**Source material**:
Definition linked_list_get_at_idx (list : option nat) (idx : nat) : M ll_heap (option nat) :=
  match list with
  | None => mret None
  | Some l =>
      r ← ll_list_load l;
      if bool_decide (is_Some (ll_head r)) && (Z.of_nat idx <? ll_count r) then
        curr ← ll_walk idx (ll_head r);
        match curr with
        | Some c => n ← ll_node_load c; mret (ll_data n)
        | None => mret None
        end
      else mret None
  end.

Fixpoint ll_destroy_loop (fuel : nat) (free_data : bool) (curr : option nat) : M ll_heap unit :=
  match curr with
  | None => mret tt
  | Some a =>
      match fuel with
      | O => no_fuel
      | S fuel =>
          n ← ll_node_load a;
          when free_data (ll_free_data (ll_data n)) ;;
          ll_free_node a ;;
          ll_destroy_loop fuel free_data (ll_next n)
      end
  end.

(** every pass frees a node of the heap: their number is enough fuel *)
Definition linked_list_destroy (list : option nat) (free_data : bool) : M ll_heap unit :=
  match list with
  | None => mret tt
  | Some l =>
      r ← ll_list_load l;
      h ← get_state;
      ll_destroy_loop (size (h_nodes h)) free_data (ll_head r) ;;
      ll_free_list l
  end.
End Heap.

(** ** Well-formed lists *)
Section Segments.
Implicit Types (m : gmap nat ll_node) (p q : option nat) (l : list nat) (xs : list (option nat)).

(** a doubly linked segment: its addresses, their data, what its first node's
    [prev] and its last node's [next] hold *)
Fixpoint dll_seg (m : gmap nat ll_node) (p : option nat) (l : list nat)
    (xs : list (option nat)) (q : option nat) : Prop :=
  match l, xs with
  | [], [] => True
  | a :: l', x :: xs' =>
      m !! a = Some (LLNode x (match l' with [] => q | b :: _ => Some b end) p) /\
      dll_seg m (Some a) l' xs' q
  | _, _ => False
  end.

Definition first_or (l : list nat) (q : option nat) : option nat :=
  match l with [] => q | b :: _ => Some b end.
Definition last_or (p : option nat) (l : list nat) : option nat :=
  match last l with None => p | Some b => Some b end.

Lemma dll_seg_length m p l xs q : dll_seg m p l xs q -> length l = length xs.
Proof.
  revert p xs. induction l as [|a l IH]; intros p [|x xs]; simpl; try done.
  intros [_ H%IH]. by rewrite H.
Qed.

Lemma dll_seg_ext m m' p l xs q :
  (forall a, a ∈ l -> m !! a = m' !! a) -> dll_seg m p l xs q -> dll_seg m' p l xs q.
Proof.
  revert p xs. induction l as [|a l IH]; intros p [|x xs] Hext; simpl; try done.
  intros [Ha Hl]. split; [by rewrite <- Hext by (constructor)|].
  apply IH; [|done]. intros b Hb. apply Hext. by constructor.
Qed.

Lemma last_or_cons p a l : last_or p (a :: l) = last_or (Some a) l.
Proof. unfold last_or. rewrite last_cons. by destruct (last l). Qed.

Lemma dll_seg_app m p l1 l2 xs1 xs2 q : length l1 = length xs1 ->
  dll_seg m p (l1 ++ l2) (xs1 ++ xs2) q <->
  dll_seg m p l1 xs1 (first_or l2 q) /\ dll_seg m (last_or p l1) l2 xs2 q.
Proof.
  revert p xs1. induction l1 as [|a l IH]; intros p [|x xs]; simpl; try done; [tauto|].
  intros [= Hlen]. rewrite (IH (Some a) xs Hlen), last_or_cons.
  destruct l as [|b l]; simpl; tauto.
Qed.
End Segments.

(** the list header at [l] holds the data [xs], in nodes at [addrs] *)
Record dll (h : ll_heap) (l : nat) (addrs : list nat) (xs : list (option nat)) : Prop := {
  dll_header : h_lists h !! l =
    Some (LList (List.head addrs) (last addrs) (Z.of_nat (length xs)));
  dll_body : dll_seg (h_nodes h) None addrs xs None;
  dll_nodup : NoDup addrs;
  dll_alloc : Forall (fun a => (a < h_next h)%nat) addrs;
  dll_size : Z.of_nat (length xs) < 2 ^ 64
}.

Section ListLemmas.
Context (calloc_ok : nat -> bool).

Lemma ll_node_load_run a n h : h_nodes h !! a = Some n -> ll_node_load a h = (Ok n, h).
Proof. intros H. unfold ll_node_load. by rewrite H. Qed.

Lemma ll_list_load_run l r h : h_lists h !! l = Some r -> ll_list_load l h = (Ok r, h).
Proof. intros H. unfold ll_list_load. by rewrite H. Qed.

Lemma ll_node_store_run a n f h : h_nodes h !! a = Some n ->
  ll_node_store a f h = (Ok tt, with_nodes (insert a (f n)) h).
Proof. intros H. unfold ll_node_store. by rewrite (bind_ok _ _ _ _ _ (ll_node_load_run a n h H)). Qed.

Lemma ll_list_store_run l r f h : h_lists h !! l = Some r ->
  ll_list_store l f h = (Ok tt, with_lists (insert l (f r)) h).
Proof. intros H. unfold ll_list_store. by rewrite (bind_ok _ _ _ _ _ (ll_list_load_run l r h H)). Qed.

Lemma ll_free_node_run a n h : h_nodes h !! a = Some n ->
  ll_free_node a h = (Ok tt, with_nodes (delete a) h).
Proof. intros H. unfold ll_free_node. by rewrite (bind_ok _ _ _ _ _ (ll_node_load_run a n h H)). Qed.

Lemma last_snoc_or {A} (addrs : list A) : addrs = [] \/ exists l a, addrs = l ++ [a].
Proof. destruct addrs as [|a l _] using rev_ind; eauto. Qed.

Lemma dll_frame h h' l addrs xs :
  h_lists h' !! l = h_lists h !! l -> (forall a, a ∈ addrs -> h_nodes h' !! a = h_nodes h !! a) ->
  (h_next h <= h_next h')%nat -> dll h l addrs xs -> dll h' l addrs xs.
Proof.
  intros Hl Hn Hnext [H1 H2 H3 H4 H5]. split; [by rewrite Hl| |done| |done].
  - eapply dll_seg_ext; [|done]. intros a Ha. by rewrite Hn.
  - eapply Forall_impl; [done|]. simpl. lia.
Qed.
End ListLemmas.

Section Properties.
Context (calloc_ok : nat -> bool).

(** run a straight-line list operation on a concrete heap *)
Ltac ll_run :=
  repeat first
    [ progress (unfold ll_list_store, ll_node_store, ll_list_load, ll_node_load, ll_free_node,
        with_lists, with_nodes, mbind, M_bind, modify, mret, M_ret, assert_, deref, get_state; cbn)
    | rewrite lookup_insert_eq
    | rewrite lookup_insert_ne by congruence
    | match goal with H : ?m !! ?k = _ |- context [?m !! ?k] => rewrite H end ].

Lemma linked_list_insert_run h l addrs xs data :
  dll h l addrs xs -> calloc_ok (h_next h) = true -> Z.of_nat (length xs) + 1 < 2 ^ 64 ->
  exists N', linked_list_insert calloc_ok (Some l) data h
    = (Ok tt, LLHeap N' (<[l := LList (List.head (addrs ++ [h_next h])) (Some (h_next h))
         (Z.of_nat (length (xs ++ [data])))]> (h_lists h)) (h_blocks h) (S (h_next h))) /\
    dll_seg N' None (addrs ++ [h_next h]) (xs ++ [data]) None /\
    (forall a, a ∉ addrs -> a <> h_next h -> N' !! a = h_nodes h !! a).
Proof.
  intros Hl Hok Hsize.
  destruct h as [N L B nx]. destruct Hl as [Hh Hb Hnd Ha _]; simpl in *.
  assert (nx ∉ addrs) as Hnew.
  { intros H. apply (proj1 (Forall_forall _ _) Ha) in H. lia. }
  assert (u64 (Z.of_nat (length xs) + 1) = Z.of_nat (length (xs ++ [data]))) as Hc.
  { unfold u64. rewrite wrap_small, length_app by lia. simpl. lia. }
  pose proof (dll_seg_length _ _ _ _ _ Hb) as Hlen.
  unfold linked_list_insert, ll_calloc.
  destruct (last_snoc_or addrs) as [->|(l0 & t & ->)].
  - destruct xs; [|done]. ll_run. rewrite Hok. ll_run. rewrite !insert_insert_eq.
    eexists. split; [reflexivity|]. split.
    + split; [by rewrite lookup_insert_eq|done].
    + intros a _ Hne. by rewrite lookup_insert_ne.
  - destruct (last_snoc_or xs) as [->|(xs0 & x & ->)];
      [exfalso; rewrite length_app in Hlen; simpl in Hlen; lia|].
    rewrite !length_app in Hlen; simpl in Hlen.
    apply dll_seg_app in Hb as [Hb [Ht _]]; [|lia]. simpl in Ht.
    rewrite last_snoc in Hh.
    assert (t <> nx) by (intros ->; apply Hnew, elem_of_app; right; by constructor).
    destruct (List.head (l0 ++ [t])) as [hd|] eqn:Ehd; [|by destruct l0].
    ll_run. rewrite Hok. ll_run. rewrite Hc.
    rewrite !insert_insert_eq, (insert_insert_ne _ t nx), insert_insert_eq by done.
    eexists. split; [|split].
    + assert (List.head ((l0 ++ [t]) ++ [nx]) = Some hd) as -> by (destruct l0; done). reflexivity.
    + rewrite <- !app_assoc. apply dll_seg_app; [lia|].
      apply NoDup_app in Hnd as (_ & Hd & _).
      split; [|simpl; rewrite lookup_insert_ne, !lookup_insert_eq by done; tauto].
      eapply dll_seg_ext; [|exact Hb]. intros a Hin.
      rewrite !lookup_insert_ne; [done| |].
      * intros <-. apply (Hd t Hin). by constructor.
      * intros <-. apply Hnew, elem_of_app. by left.
    + intros a Hna Hne. rewrite !lookup_insert_ne; try done.
      intros <-. apply Hna, elem_of_app. right. by constructor.
Qed.

Lemma linked_list_pop_run h l a addrs x xs :
  dll h l (a :: addrs) (x :: xs) ->
  exists N', linked_list_pop_head (Some l) h
    = (Ok x, LLHeap (delete a N') (<[l := LList (List.head addrs) (last addrs)
         (Z.of_nat (length xs))]> (h_lists h)) (h_blocks h) (h_next h)) /\
    dll_seg N' None addrs xs None /\
    (forall b, b ∉ addrs -> N' !! b = h_nodes h !! b).
Proof.
  destruct h as [N L B nx]. intros [Hh [Ha Hb] Hnd Hal Hsz]; simpl in *.
  assert (u64 (Z.of_nat (S (length xs)) - 1) = Z.of_nat (length xs)) as Hc.
  { unfold u64. rewrite wrap_small; lia. }
  unfold linked_list_pop_head. destruct addrs as [|b addrs], xs as [|y xs]; try done.
  - ll_run. rewrite !insert_insert_eq. by exists N.
  - destruct Hb as [Hb Hrest]. apply NoDup_cons in Hnd as [Hna Hnd].
    assert (a <> b) by (intros ->; apply Hna; by constructor).
    ll_run. cbn in Hc. rewrite Hc, !insert_insert_eq. eexists. split; [reflexivity|]. split.
    + split; [by rewrite lookup_insert_eq|]. eapply dll_seg_ext; [|exact Hrest].
      intros c Hc'. rewrite lookup_insert_ne; [done|]. intros <-.
      by apply NoDup_cons in Hnd as [? _].
    + intros c Hc'. rewrite lookup_insert_ne; [done|]. intros <-. apply Hc'. by constructor.
Qed.

(** on a well-formed list, inserting appends to the data of the list, at a
    fresh node, and leaves every other list as it was. *)
Theorem linked_list_insert_refines h l addrs xs data
  (Hl : dll h l addrs xs) (Hok : calloc_ok (h_next h) = true)
  (Hsize : Z.of_nat (length xs) + 1 < 2 ^ 64) :
  exists h', linked_list_insert calloc_ok (Some l) data h = (Ok tt, h') /\
    dll h' l (addrs ++ [h_next h]) (xs ++ [data]) /\
    forall l' addrs' xs', l' <> l -> addrs' ## addrs ->
      dll h l' addrs' xs' -> dll h' l' addrs' xs'.
Proof.
  destruct (linked_list_insert_run h l addrs xs data Hl Hok Hsize) as (N' & Hrun & Hseg & Hfr).
  eexists. split; [exact Hrun|]. destruct Hl as [_ _ Hnd Ha _]. split.
  - split; simpl; [by rewrite lookup_insert_eq, last_snoc|done| | |].
    + apply NoDup_app. split; [done|]. split; [|apply NoDup_singleton].
      intros b Hb ->%list_elem_of_singleton. apply (proj1 (Forall_forall _ _) Ha) in Hb. lia.
    + apply Forall_app. split; [eapply Forall_impl; [done|]; simpl; lia|].
      constructor; [lia|constructor].
    + rewrite length_app. simpl. lia.
  - intros l' addrs' xs' Hne Hdis Hl'. eapply dll_frame; [..|exact Hl']; simpl; [| |lia].
    + by rewrite lookup_insert_ne.
    + intros b Hb. apply Hfr; [by intros ?; apply (Hdis b)|].
      intros ->. destruct Hl' as [_ _ _ Hb' _].
      apply (proj1 (Forall_forall _ _) Hb') in Hb. lia.
Qed.

(** popping returns and removes the oldest data of the list (NULL when it is
    empty), frees its node, and leaves every other list as it was: with insertion
    at the tail the list is a FIFO queue. *)
Theorem linked_list_pop_refines h l addrs xs (Hl : dll h l addrs xs) :
  exists h', linked_list_pop_head (Some l) h = (Ok (mjoin (List.head xs)), h') /\
    dll h' l (tail addrs) (tail xs) /\
    (forall a, List.head addrs = Some a -> h_nodes h' !! a = None) /\
    forall l' addrs' xs', l' <> l -> addrs' ## addrs ->
      dll h l' addrs' xs' -> dll h' l' addrs' xs'.
Proof.
  pose proof (dll_seg_length _ _ _ _ _ (dll_body _ _ _ _ Hl)) as Hlen.
  destruct addrs as [|a addrs], xs as [|x xs]; try done.
  - exists h. split; [|done]. destruct h as [N L B nx], Hl as [Hh _ _ _ _]. simpl in *.
    unfold linked_list_pop_head. ll_run. done.
  - destruct (linked_list_pop_run h l a addrs x xs Hl) as (N' & Hrun & Hseg & Hfr).
    eexists. split; [exact Hrun|]. destruct Hl as [_ _ Hnd Ha Hsz].
    apply NoDup_cons in Hnd as [Hna Hnd]. split; [|split].
    + split; simpl in *; [by rewrite lookup_insert_eq| |done| |lia].
      * eapply dll_seg_ext; [|exact Hseg]. intros b Hb. rewrite lookup_delete_ne; [done|].
        by intros <-.
      * by apply Forall_cons in Ha as [_ Ha].
    + intros ? [= <-]. simpl. by rewrite lookup_delete_eq.
    + intros l' addrs' xs' Hne Hdis Hl'. eapply dll_frame; [..|exact Hl']; simpl; [| |done].
      * by rewrite lookup_insert_ne.
      * intros b Hb. rewrite lookup_delete_ne.
        -- apply Hfr. intros ?. apply (Hdis b); [done|by constructor].
        -- intros <-. apply (Hdis a); [done|by constructor].
Qed.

**Instructions to follow**:
From the line that contains "rewrite lookup_delete_ne; [done|]." down to the last line of the listing above, repeat each line exactly, and include nothing else.

**Solution for this task**:
      * eapply dll_seg_ext; [|exact Hseg]. intros b Hb. rewrite lookup_delete_ne; [done|].
        by intros <-.
      * by apply Forall_cons in Ha as [_ Ha].
    + intros ? [= <-]. simpl. by rewrite lookup_delete_eq.
    + intros l' addrs' xs' Hne Hdis Hl'. eapply dll_frame; [..|exact Hl']; simpl; [| |done].
      * by rewrite lookup_insert_ne.
      * intros b Hb. rewrite lookup_delete_ne.
        -- apply Hfr. intros ?. apply (Hdis b); [done|by constructor].
        -- intros <-. apply (Hdis a); [done|by constructor].
Qed.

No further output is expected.